(* ===== verification/ChecksumThms.v ===== *)
(** Theory of the checksums: ones'-complement sums as residues modulo 65535,
    the full computations against the sum of the words they cover, and the
    incremental update. *)
From S2P Require Import Prelude Types Mem Headers Checksum.
Import Checksum.

Module ChecksumThms.

(** Sum of the little-endian 16-bit words of a region; a trailing odd byte
    counts as the low byte of a word. *)
Fixpoint wsum (l : list Z) : Z :=
  match l with
  | [] => 0
  | [a] => a
  | a :: b :: l => a + 256 * b + wsum l
  end.

(** The value the end-around carry converges to. *)
Definition red (s : Z) : Z := if s =? 0 then 0 else (s - 1) mod 65535 + 1.

(** A receiver accepts a region whose folded sum is all ones. *)
Definition sum_ok (s : Z) : Prop := red s = 65535.

Lemma red_range s : 0 <= red s <= 65535.
Proof.
  unfold red. destruct (s =? 0); [lia|]. pose proof (Z.mod_pos_bound (s - 1) 65535). lia.
Qed.

Lemma red_small s : 0 <= s <= 65535 -> red s = s.
Proof. intros. unfold red. destruct (Z.eqb_spec s 0); [lia|]. rewrite Z.mod_small; lia. Qed.

Lemma red_zero s : 0 <= s -> red s = 0 -> s = 0.
Proof.
  intros Hs. unfold red. destruct (Z.eqb_spec s 0); [done|].
  pose proof (Z.mod_pos_bound (s - 1) 65535). lia.
Qed.

(** [red] depends on the residue alone, for positive sums. *)
Lemma red_cong s t : 0 < s -> 0 < t -> s mod 65535 = t mod 65535 -> red s = red t.
Proof.
  intros Hs Ht H. unfold red. destruct (Z.eqb_spec s 0), (Z.eqb_spec t 0); try lia.
  f_equal. rewrite Zminus_mod, H, <- Zminus_mod. done.
Qed.

Lemma red_mod s : 0 <= s -> red s mod 65535 = s mod 65535.
Proof.
  intros. unfold red. destruct (Z.eqb_spec s 0) as [->|]; [done|].
  rewrite Z.add_mod_idemp_l by lia. f_equal. lia.
Qed.

Lemma sum_ok_iff s : 0 <= s -> sum_ok s <-> 0 < s /\ s mod 65535 = 0.
Proof.
  intros Hs. unfold sum_ok. split.
  - intros H. assert (0 < s) by (destruct (decide (s = 0)) as [->|]; [done|lia]).
    split; [done|]. rewrite <- red_mod by done. rewrite H. done.
  - intros [Hp Hm]. rewrite (red_cong s 65535); [done|lia|lia|done].
Qed.

Lemma carry_step s :
  0 <= s -> Z.land s 65535 + Z.shiftr s 16 = s mod 65536 + s / 65536.
Proof.
  intros. change 65535 with (Z.ones 16). rewrite Z.land_ones, Z.shiftr_div_pow2 by lia. done.
Qed.

Lemma red_carry s : 0 <= s -> red (s mod 65536 + s / 65536) = red s.
Proof.
  intros Hs. destruct (decide (s = 0)) as [->|]; [done|].
  apply red_cong; [|lia|].
  - pose proof (Z.div_mod s 65536). pose proof (Z.mod_pos_bound s 65536).
    pose proof (Z.div_pos s 65536). lia.
  - rewrite (Z.div_mod s 65536) at 3 by lia.
    replace (65536 * (s / 65536) + s mod 65536)
      with (s mod 65536 + s / 65536 + s / 65536 * 65535) by lia.
    by rewrite Z.mod_add by lia.
Qed.

(** The carry loop ends within its fuel on every 32-bit sum and returns the
    reduced sum. *)
Lemma fold_carry_spec s : is_u32 s -> fold_carry fold_fuel s = Some (red s).
Proof.
  unfold is_u32. intros Hs. unfold fold_fuel.
  assert (Hdone : forall f t, 0 <= t < 65536 -> fold_carry f t = Some (red t)).
  { intros f t Ht. rewrite red_small by lia.
    assert (Z.shiftr t 16 = 0) as E.
    { rewrite Z.shiftr_div_pow2 by lia. apply Z.div_small. lia. }
    destruct f; simpl; by rewrite E. }
  assert (Hstep : forall f t, 0 <= t ->
    fold_carry f (t mod 65536 + t / 65536) = Some (red (t mod 65536 + t / 65536)) ->
    fold_carry (S f) t = Some (red t)).
  { intros f t Ht IH. destruct (decide (t < 65536)); [by apply Hdone|]. cbn [fold_carry].
    rewrite carry_step, IH, red_carry by done.
    destruct (Z.eqb_spec (Z.shiftr t 16) 0) as [E|E]; [|done].
    rewrite Z.shiftr_div_pow2 in E by lia. apply Z.div_small_iff in E; lia. }
  apply Hstep; [lia|]. apply Hstep; [zlia|]. apply Hdone. zlia.
Qed.

Lemma not16 x : 0 <= x <= 65535 -> u16 (Z.lnot x) = 65535 - x.
Proof.
  intros. unfold u16. replace (Z.lnot x) with (65535 - x + (-1) * 65536).
  - rewrite Z.mod_add by lia. apply Z.mod_small. lia.
  - unfold Z.lnot. lia.
Qed.

Lemma lnot_land16 x : 0 <= x <= 65535 -> Z.land (Z.lnot x) 65535 = 65535 - x.
Proof.
  intros. change 65535 with (Z.ones 16) at 1. rewrite Z.land_ones by lia. by apply not16.
Qed.

Lemma incremental_update_spec c o n :
  is_u16 c -> is_u16 o -> is_u16 n ->
  incremental_update c o n = Some (65535 - red (65535 - c + (65535 - o) + n)).
Proof.
  unfold is_u16. intros Hc Ho Hn. unfold incremental_update.
  rewrite !lnot_land16 by lia. rewrite u32_id by (zwrap; lia).
  rewrite fold_carry_spec by (zwrap; lia). simpl. rewrite not16; [done|apply red_range].
Qed.

Lemma incremental_residue c o n :
  is_u16 c -> is_u16 o -> is_u16 n ->
  exists c', incremental_update c o n = Some c' /\ is_u16 c'
    /\ (c' + n) mod 65535 = (c + o) mod 65535.
Proof.
  intros Hc Ho Hn. rewrite incremental_update_spec by done. eexists. split; [done|].
  set (s := 65535 - c + (65535 - o) + n). assert (0 <= s) by (unfold s; zwrap; lia).
  pose proof (red_range s). split; [zwrap; lia|].
  replace (65535 - red s + n) with (n - red s + 1 * 65535) by lia.
  rewrite Z.mod_add, Zminus_mod, red_mod, <- Zminus_mod by lia.
  unfold s. replace (n - (65535 - c + (65535 - o) + n)) with (c + o + (-2) * 65535) by lia.
  by rewrite Z.mod_add by lia.
Qed.

(** *** Word sums *)

Lemma wsum_app l k : Z.even (len l) = true -> wsum (l ++ k) = wsum l + wsum k.
Proof.
  assert (H : forall n l, (length l <= n)%nat -> Z.even (len l) = true ->
    wsum (l ++ k) = wsum l + wsum k).
  { clear l. intros n. induction n as [|n IH]; intros l Hl He.
    - destruct l; [done|simpl in Hl; lia].
    - destruct l as [|a [|b l]]; [done|done|]. simpl. rewrite IH.
      + lia.
      + simpl in Hl. lia.
      + rewrite !len_cons in He. replace (1 + (1 + len l)) with (len l + 2) in He by lia.
        by rewrite Z.even_add in He; destruct (Z.even (len l)). }
  by apply (H (length l)).
Qed.

Lemma wsum_bounds l : frame l -> 0 <= wsum l <= 32768 * len l.
Proof.
  assert (H : forall n l, (length l <= n)%nat -> frame l -> 0 <= wsum l <= 32768 * len l).
  { clear l. intros n. induction n as [|n IH]; intros l Hl Hf.
    - destruct l; [done|simpl in Hl; lia].
    - destruct l as [|a [|b l]]; [done| |].
      + inversion_clear Hf as [|? ? Ha _]. unfold is_u8, len in *. simpl. lia.
      + inversion_clear Hf as [|? ? Ha Hf']. inversion_clear Hf' as [|? ? Hb Hf].
        rewrite !len_cons. simpl wsum. simpl in Hl.
        specialize (IH l ltac:(lia) Hf). unfold is_u8 in *. lia. }
  by apply (H (length l)).
Qed.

→ YOUR GOAL:
All lines from the opening of the material through the line that contains "match l with" are to be printed exactly, with no others.

→ YOUR RESPONSE:
(* ===== verification/ChecksumThms.v ===== *)
(** Theory of the checksums: ones'-complement sums as residues modulo 65535,
    the full computations against the sum of the words they cover, and the
    incremental update. *)
From S2P Require Import Prelude Types Mem Headers Checksum.
Import Checksum.

Module ChecksumThms.

(** Sum of the little-endian 16-bit words of a region; a trailing odd byte
    counts as the low byte of a word. *)
Fixpoint wsum (l : list Z) : Z :=
  match l with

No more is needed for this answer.